## GOAL OF THE EXERCISE
Check every line below for the word "mkConn" and show those that hold it.

#####

(* ===== verification/_CoqProject ===== *)
-Q . S2P
Prelude.v
WorkerPool.v
Errors.v
Xdr.v
Attributes.v
Rpc.v
XdrTypes.v
Transport.v
MinHeap.v
FileHandle.v
Lru.v
AttrCache.v
Path.v
NetIP.v
Options.v
Auth.v
AllowList.v
ConnTable.v
Accept.v
Sweep.v
Portmapper.v
PortmapConn.v
Tls.v
Lifecycle.v
Logger.v
SafeMount.v
Filesystem.v
Wrappers.v
Composed.v
Fusion.v
DirCache.v
Server.v
RateLimiter.v
RateFacts.v
RateRequests.v
Metrics.v
Operations.v
Safety.v
OpsSafe.v
Procs.v
Access.v
ProcsDir.v
ProcsSafe.v
Reads.v
Sample.v
Node.v
Readdir.v
Service.v
Handles.v
Programs.v
Recording.v
Connection.v
RawMode.v
ReplyTypes.v
Updates.v
OpsFacts.v
Content.v
Defects.v
Definition ReadRecord (rm : RecordMarkingReader)
    : option (result (list byte) * RecordMarkingReader) :=
  let rm := mkReader (rd_r rm) [] (lastFragment rm) false (MaxRecordSize rm) in
  match ReadRecord_loop (S (length (rd_r rm))) (max_record_size rm) rm with
  | Some (Ok _, rm') => Some (Ok (fragmentBuf rm'), rm')
  | Some (Err e, rm') => Some (Err e, rm')
  | None => None
  end.

(** ** Writing *)

Record RecordMarkingWriter := mkWriter { wr_w : list byte; maxFragment : Z }.

Definition NewRecordMarkingWriter (w : list byte) : RecordMarkingWriter :=
  mkWriter w DefaultMaxFragmentSize.

Definition NewRecordMarkingWriterWithSize (w : list byte) (maxFragment : Z) : RecordMarkingWriter :=
  mkWriter w (if (maxFragment <=? 0) || (MaxFragmentSize <? maxFragment)
              then DefaultMaxFragmentSize else maxFragment).

(** The [for remaining > 0] loop; the record's rest [data[offset:]] stands for
    [offset] and [remaining]. *)
Fixpoint WriteRecord_loop (fuel : nat) (maxFragment : Z) (data : list byte) : option (list byte) :=
  match data with
  | [] => Some []
  | _ =>
    match fuel with
    | O => None
    | S fuel =>
        let remaining := zlen data in
        let fragmentLen := if maxFragment <? remaining then maxFragment else remaining in
        let header := u32 fragmentLen in
        let header := if remaining =? fragmentLen then Z.lor header LastFragmentFlag else header in
        match WriteRecord_loop fuel maxFragment (drop (Z.to_nat fragmentLen) data) with
        | Some out => Some (xdrEncodeUint32 header ++ take (Z.to_nat fragmentLen) data ++ out)
        | None => None
        end
    end
  end.

Definition WriteRecord (rm : RecordMarkingWriter) (data : list byte) : option RecordMarkingWriter :=
  if (length data =? 0)%nat
  then Some (mkWriter (wr_w rm ++ xdrEncodeUint32 (Z.lor 0 LastFragmentFlag)) (maxFragment rm))
  else
    match WriteRecord_loop (length data) (maxFragment rm) data with
    | Some out => Some (mkWriter (wr_w rm ++ out) (maxFragment rm))
    | None => None
    end.

(** [RecordMarkingConn]: a reader and a writer over the same connection. *)
Record RecordMarkingConn := mkConn { reader : RecordMarkingReader; writer : RecordMarkingWriter }.

Definition NewRecordMarkingConn (r w : list byte) : RecordMarkingConn :=
  mkConn (NewRecordMarkingReader r) (NewRecordMarkingWriter w).

(** ** Reference: a record as a sequence of fragments *)

(** The bytes of one fragment, marked as last or not. *)
Definition fragment_bytes (last : bool) (f : list byte) : list byte :=
  xdrEncodeUint32 (zlen f + if last then LastFragmentFlag else 0) ++ f.

(** A record sent as the fragments [fs] followed by the last fragment [l]. *)
Definition record_bytes (fs : list (list byte)) (l : list byte) : list byte :=
  mjoin (fragment_bytes false <$> fs) ++ fragment_bytes true l.

(** [stream] carries the records, each split into fragments in some way. *)
Inductive framed : list (list byte) -> list byte -> Prop :=
  | framed_nil : framed [] []
  | framed_cons fs l rs stream :
      Forall (fun f => zlen f <= MaxFragmentSize) (fs ++ [l]) -> framed rs stream ->
      framed ((mjoin fs ++ l) :: rs) (record_bytes fs l ++ stream).

(** ** Lemmas *)

Lemma header_flag_len (n : Z) (last : bool) :
  0 <= n <= MaxFragmentSize ->
  let h := n + if last then LastFragmentFlag else 0 in
  is_u32 h /\ negb (Z.land h LastFragmentFlag =? 0) = last /\ Z.ldiff h LastFragmentFlag = n.
Proof.
  unfold MaxFragmentSize, LastFragmentFlag. intros Hn.
  assert (Z.land n 2147483648 = 0) as Hl.
  { apply Z.bits_inj'. intros i Hi. rewrite Z.land_spec, Z.bits_0.
    change 2147483648 with (2 ^ 31). rewrite Z.pow2_bits_eqb by lia.
    destruct (Z.eqb_spec 31 i) as [<-|]; [|by rewrite andb_false_r].
    rewrite andb_true_r. apply Z.testbit_false; [lia|].
    rewrite Z.div_small by lia. done. }
  assert (Z.ldiff n 2147483648 = n) as Hd.
  { pose proof (Z.lor_ldiff_and n 2147483648) as E. by rewrite Hl, Z.lor_0_r in E. }
  destruct last; cbn zeta.
  - split; [unfold is_u32; lia|].
    assert (n + 2147483648 = Z.lor n 2147483648) as ->
      by (rewrite Z.add_nocarry_lxor, Z.lxor_lor by done; done).
    rewrite Z.ldiff_land, !Z.land_lor_distr_l, Hl, Z.land_diag, <- Z.ldiff_land, Hd.
    split; [done|]. by rewrite Z.land_lnot_diag, Z.lor_0_r.
  - rewrite Z.add_0_r, Hl. repeat split; unfold is_u32; [lia..|done].
Qed.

#####

## WORKED SOLUTION
Record RecordMarkingConn := mkConn { reader : RecordMarkingReader; writer : RecordMarkingWriter }.
  mkConn (NewRecordMarkingReader r) (NewRecordMarkingWriter w).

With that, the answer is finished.